** Exercise material **
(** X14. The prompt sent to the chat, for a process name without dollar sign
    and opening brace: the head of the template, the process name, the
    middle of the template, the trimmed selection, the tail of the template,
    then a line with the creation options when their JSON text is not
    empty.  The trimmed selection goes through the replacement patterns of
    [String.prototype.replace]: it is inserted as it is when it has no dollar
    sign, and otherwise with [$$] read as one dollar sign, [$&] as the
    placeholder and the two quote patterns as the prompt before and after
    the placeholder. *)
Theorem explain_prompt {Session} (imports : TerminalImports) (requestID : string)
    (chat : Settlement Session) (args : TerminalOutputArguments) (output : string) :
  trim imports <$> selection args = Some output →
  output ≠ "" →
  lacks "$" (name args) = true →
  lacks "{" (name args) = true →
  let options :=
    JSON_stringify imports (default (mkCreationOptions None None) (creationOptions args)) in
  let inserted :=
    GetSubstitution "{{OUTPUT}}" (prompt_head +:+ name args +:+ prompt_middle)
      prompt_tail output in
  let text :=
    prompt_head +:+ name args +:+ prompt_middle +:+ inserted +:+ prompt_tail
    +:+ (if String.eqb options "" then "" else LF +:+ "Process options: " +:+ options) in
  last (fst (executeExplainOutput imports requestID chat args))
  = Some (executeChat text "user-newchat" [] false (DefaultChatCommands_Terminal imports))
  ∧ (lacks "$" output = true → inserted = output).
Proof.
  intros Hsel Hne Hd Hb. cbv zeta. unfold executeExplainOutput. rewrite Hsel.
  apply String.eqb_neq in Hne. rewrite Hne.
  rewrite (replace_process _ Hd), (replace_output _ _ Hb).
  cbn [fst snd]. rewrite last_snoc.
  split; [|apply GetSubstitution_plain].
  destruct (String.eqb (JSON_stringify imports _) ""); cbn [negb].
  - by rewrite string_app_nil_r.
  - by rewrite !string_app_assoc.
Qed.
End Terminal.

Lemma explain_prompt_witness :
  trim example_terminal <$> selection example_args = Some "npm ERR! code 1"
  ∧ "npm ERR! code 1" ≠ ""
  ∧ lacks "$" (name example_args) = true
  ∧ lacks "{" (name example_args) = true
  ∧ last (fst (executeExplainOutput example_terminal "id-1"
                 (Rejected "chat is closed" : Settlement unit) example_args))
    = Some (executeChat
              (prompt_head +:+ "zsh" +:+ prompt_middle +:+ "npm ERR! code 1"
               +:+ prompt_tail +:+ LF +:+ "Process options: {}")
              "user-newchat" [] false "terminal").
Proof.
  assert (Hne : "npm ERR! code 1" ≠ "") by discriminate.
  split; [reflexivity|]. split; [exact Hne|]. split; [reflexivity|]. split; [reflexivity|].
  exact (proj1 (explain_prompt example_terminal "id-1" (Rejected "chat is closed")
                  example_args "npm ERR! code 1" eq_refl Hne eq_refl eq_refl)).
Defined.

** Work instruction **
Starting with the line that contains "exact (proj1 (explain_prompt", return each line through the last one of the data above, exactly as written and nothing more.

** Exercise solution **
  exact (proj1 (explain_prompt example_terminal "id-1" (Rejected "chat is closed")
                  example_args "npm ERR! code 1" eq_refl Hne eq_refl eq_refl)).
Defined.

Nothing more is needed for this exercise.